**Work instructions**:
Every line below from the one containing "(* ===== verification/AppServerProps.v" through the one containing "and a turn under" must be transcribed exactly. Omit all lines outside that stretch.

**Available data**:

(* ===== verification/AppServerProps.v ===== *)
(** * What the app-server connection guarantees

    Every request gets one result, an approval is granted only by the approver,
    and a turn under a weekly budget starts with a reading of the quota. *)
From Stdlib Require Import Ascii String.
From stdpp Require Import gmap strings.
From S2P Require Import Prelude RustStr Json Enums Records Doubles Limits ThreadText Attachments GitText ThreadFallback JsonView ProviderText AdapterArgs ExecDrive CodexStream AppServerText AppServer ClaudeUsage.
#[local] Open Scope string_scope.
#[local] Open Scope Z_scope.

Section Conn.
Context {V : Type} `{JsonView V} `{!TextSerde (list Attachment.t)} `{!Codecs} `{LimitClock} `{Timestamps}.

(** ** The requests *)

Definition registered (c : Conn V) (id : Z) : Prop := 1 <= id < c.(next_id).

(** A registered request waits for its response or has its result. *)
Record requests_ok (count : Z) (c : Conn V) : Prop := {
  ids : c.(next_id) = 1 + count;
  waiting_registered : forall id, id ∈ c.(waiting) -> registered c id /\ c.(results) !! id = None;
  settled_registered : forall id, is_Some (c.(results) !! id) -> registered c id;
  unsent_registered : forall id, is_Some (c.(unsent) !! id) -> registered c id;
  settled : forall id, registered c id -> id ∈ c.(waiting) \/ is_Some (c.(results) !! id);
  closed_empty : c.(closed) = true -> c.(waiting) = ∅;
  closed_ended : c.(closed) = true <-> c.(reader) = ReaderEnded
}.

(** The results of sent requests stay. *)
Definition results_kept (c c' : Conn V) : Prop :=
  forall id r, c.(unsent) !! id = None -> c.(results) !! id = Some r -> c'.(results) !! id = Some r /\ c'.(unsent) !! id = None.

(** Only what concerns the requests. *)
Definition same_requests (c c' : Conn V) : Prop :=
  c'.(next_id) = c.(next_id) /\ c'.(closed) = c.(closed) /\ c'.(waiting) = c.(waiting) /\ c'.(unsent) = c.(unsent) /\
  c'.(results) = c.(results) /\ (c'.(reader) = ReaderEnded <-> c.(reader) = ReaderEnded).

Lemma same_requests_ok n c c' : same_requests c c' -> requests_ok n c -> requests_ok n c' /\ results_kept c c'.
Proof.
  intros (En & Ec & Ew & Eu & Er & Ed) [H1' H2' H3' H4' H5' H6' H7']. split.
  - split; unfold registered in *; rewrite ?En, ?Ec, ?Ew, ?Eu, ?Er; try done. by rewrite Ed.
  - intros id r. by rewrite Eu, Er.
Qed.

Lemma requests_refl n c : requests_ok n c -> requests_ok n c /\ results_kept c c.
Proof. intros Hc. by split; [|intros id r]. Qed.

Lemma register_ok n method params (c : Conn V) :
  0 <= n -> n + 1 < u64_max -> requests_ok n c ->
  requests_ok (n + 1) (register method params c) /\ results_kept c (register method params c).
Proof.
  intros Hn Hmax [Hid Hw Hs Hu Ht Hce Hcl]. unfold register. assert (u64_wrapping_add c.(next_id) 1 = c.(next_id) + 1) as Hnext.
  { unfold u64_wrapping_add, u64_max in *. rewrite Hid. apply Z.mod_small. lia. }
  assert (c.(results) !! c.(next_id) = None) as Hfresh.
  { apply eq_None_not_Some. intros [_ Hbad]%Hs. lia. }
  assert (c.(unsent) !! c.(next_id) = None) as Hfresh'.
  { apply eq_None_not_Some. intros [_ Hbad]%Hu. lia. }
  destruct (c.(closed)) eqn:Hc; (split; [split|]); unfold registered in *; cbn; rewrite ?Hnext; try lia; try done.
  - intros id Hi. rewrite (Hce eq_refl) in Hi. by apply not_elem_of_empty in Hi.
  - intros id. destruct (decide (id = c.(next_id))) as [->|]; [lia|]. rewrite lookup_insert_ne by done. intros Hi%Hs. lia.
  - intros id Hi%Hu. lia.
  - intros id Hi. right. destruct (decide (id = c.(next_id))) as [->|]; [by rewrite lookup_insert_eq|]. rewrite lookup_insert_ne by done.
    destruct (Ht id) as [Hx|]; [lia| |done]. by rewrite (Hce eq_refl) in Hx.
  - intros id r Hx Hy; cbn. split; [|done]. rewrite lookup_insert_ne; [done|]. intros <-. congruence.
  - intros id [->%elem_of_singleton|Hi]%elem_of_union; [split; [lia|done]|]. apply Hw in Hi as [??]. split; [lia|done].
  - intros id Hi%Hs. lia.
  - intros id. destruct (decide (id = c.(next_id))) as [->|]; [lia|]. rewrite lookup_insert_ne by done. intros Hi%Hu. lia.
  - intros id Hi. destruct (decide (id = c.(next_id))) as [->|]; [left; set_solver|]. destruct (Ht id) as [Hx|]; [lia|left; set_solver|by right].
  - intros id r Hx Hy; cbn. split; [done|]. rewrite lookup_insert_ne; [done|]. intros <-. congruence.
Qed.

---

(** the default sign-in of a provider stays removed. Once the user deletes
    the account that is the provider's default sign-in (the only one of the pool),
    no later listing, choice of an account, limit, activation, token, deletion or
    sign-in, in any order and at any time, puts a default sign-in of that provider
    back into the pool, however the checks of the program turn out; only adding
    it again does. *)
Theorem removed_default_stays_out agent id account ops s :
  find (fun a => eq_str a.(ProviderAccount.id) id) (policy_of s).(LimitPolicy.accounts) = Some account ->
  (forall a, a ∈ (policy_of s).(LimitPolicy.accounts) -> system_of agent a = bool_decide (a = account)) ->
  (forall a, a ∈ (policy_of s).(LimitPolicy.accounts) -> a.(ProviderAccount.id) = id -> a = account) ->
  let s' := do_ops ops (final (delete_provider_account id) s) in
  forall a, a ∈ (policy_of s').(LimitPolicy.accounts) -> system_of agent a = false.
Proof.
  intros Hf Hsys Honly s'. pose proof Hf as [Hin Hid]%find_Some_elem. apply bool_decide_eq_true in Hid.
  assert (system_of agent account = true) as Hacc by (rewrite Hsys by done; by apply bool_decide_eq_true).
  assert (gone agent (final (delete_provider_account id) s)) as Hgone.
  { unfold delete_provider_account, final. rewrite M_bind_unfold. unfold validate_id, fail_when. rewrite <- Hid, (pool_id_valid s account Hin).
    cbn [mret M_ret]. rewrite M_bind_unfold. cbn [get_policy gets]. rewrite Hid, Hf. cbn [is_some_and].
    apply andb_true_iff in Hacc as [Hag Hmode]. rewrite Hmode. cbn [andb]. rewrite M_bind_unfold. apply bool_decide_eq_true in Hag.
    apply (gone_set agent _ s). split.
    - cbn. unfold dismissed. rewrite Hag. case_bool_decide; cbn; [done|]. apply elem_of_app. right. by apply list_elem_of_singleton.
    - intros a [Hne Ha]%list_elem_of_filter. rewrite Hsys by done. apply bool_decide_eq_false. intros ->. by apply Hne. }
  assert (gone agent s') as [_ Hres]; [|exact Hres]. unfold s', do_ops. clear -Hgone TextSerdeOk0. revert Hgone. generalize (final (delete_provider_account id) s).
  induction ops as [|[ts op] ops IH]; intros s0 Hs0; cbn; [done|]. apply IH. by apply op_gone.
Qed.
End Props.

---

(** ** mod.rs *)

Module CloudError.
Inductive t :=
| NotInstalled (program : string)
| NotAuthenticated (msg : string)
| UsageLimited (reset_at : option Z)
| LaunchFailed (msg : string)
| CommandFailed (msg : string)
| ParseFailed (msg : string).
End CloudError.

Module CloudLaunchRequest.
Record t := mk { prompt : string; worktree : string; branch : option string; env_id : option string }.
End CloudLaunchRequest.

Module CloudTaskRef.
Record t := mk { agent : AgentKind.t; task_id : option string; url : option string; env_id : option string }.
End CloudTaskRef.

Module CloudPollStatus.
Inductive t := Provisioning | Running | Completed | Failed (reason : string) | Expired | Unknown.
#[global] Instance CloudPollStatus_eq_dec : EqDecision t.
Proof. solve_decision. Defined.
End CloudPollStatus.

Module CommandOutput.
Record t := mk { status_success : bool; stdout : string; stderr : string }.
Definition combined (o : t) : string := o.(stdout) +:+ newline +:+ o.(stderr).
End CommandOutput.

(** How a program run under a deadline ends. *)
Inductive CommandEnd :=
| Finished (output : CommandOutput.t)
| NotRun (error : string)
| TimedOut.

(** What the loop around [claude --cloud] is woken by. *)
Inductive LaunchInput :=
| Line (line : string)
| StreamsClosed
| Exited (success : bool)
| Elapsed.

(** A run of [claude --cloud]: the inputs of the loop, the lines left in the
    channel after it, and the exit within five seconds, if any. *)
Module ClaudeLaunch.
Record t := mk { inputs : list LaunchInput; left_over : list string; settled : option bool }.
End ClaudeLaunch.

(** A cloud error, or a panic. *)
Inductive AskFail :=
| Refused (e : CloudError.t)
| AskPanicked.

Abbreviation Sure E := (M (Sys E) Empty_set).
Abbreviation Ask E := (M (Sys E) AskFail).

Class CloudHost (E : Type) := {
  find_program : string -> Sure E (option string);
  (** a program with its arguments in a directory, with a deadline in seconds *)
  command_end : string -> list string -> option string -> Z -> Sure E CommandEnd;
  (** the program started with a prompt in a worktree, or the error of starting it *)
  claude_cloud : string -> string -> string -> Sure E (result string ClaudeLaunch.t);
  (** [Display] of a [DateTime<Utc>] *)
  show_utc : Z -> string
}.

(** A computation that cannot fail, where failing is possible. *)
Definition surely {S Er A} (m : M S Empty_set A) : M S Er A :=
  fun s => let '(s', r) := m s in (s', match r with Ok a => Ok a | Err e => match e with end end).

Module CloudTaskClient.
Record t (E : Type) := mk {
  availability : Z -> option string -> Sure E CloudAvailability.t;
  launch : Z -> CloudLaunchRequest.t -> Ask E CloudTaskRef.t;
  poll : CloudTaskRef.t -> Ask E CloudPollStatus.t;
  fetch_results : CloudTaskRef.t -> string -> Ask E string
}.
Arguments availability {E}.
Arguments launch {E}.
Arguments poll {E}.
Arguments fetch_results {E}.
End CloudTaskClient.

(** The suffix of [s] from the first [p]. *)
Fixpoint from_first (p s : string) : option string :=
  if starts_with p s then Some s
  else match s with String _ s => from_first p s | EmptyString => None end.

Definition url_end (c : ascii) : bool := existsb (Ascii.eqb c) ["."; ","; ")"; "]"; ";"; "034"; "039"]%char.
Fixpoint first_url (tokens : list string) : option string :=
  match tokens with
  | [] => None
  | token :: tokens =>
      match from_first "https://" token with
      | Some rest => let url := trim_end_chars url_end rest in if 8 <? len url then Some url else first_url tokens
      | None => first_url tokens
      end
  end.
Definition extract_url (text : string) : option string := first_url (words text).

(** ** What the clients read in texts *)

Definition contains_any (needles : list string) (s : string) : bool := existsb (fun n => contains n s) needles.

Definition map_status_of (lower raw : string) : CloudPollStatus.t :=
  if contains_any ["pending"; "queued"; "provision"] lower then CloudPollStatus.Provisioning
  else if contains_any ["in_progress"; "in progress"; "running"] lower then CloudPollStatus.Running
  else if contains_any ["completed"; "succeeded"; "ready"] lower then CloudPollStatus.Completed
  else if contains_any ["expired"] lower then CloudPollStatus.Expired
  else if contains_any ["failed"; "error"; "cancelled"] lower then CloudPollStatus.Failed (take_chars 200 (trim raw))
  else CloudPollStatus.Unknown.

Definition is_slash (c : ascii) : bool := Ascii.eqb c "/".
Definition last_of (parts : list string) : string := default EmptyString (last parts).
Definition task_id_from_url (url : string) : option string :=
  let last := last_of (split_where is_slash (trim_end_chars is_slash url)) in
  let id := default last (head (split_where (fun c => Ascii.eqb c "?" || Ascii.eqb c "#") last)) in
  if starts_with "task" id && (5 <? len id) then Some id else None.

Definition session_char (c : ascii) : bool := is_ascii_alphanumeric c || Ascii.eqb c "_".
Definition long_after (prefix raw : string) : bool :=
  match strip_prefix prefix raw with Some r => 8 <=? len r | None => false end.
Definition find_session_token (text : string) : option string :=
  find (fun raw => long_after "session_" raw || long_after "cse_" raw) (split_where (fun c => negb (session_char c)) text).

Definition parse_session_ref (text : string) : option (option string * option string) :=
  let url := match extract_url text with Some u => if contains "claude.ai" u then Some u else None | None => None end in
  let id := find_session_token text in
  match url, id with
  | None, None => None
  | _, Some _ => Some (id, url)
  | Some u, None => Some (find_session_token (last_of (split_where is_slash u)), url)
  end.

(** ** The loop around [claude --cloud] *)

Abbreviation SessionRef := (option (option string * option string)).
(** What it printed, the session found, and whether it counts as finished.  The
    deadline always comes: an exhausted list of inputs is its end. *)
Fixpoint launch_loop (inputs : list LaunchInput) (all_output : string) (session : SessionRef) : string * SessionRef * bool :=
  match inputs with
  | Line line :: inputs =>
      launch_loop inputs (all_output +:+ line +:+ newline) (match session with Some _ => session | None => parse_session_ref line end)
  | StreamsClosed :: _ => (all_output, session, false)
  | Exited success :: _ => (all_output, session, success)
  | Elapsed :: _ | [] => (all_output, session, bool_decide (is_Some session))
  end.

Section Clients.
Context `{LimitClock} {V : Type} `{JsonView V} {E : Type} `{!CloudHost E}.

**Written answer**:
(* ===== verification/AppServerProps.v ===== *)
(** * What the app-server connection guarantees

    Every request gets one result, an approval is granted only by the approver,
    and a turn under a weekly budget starts with a reading of the quota. *)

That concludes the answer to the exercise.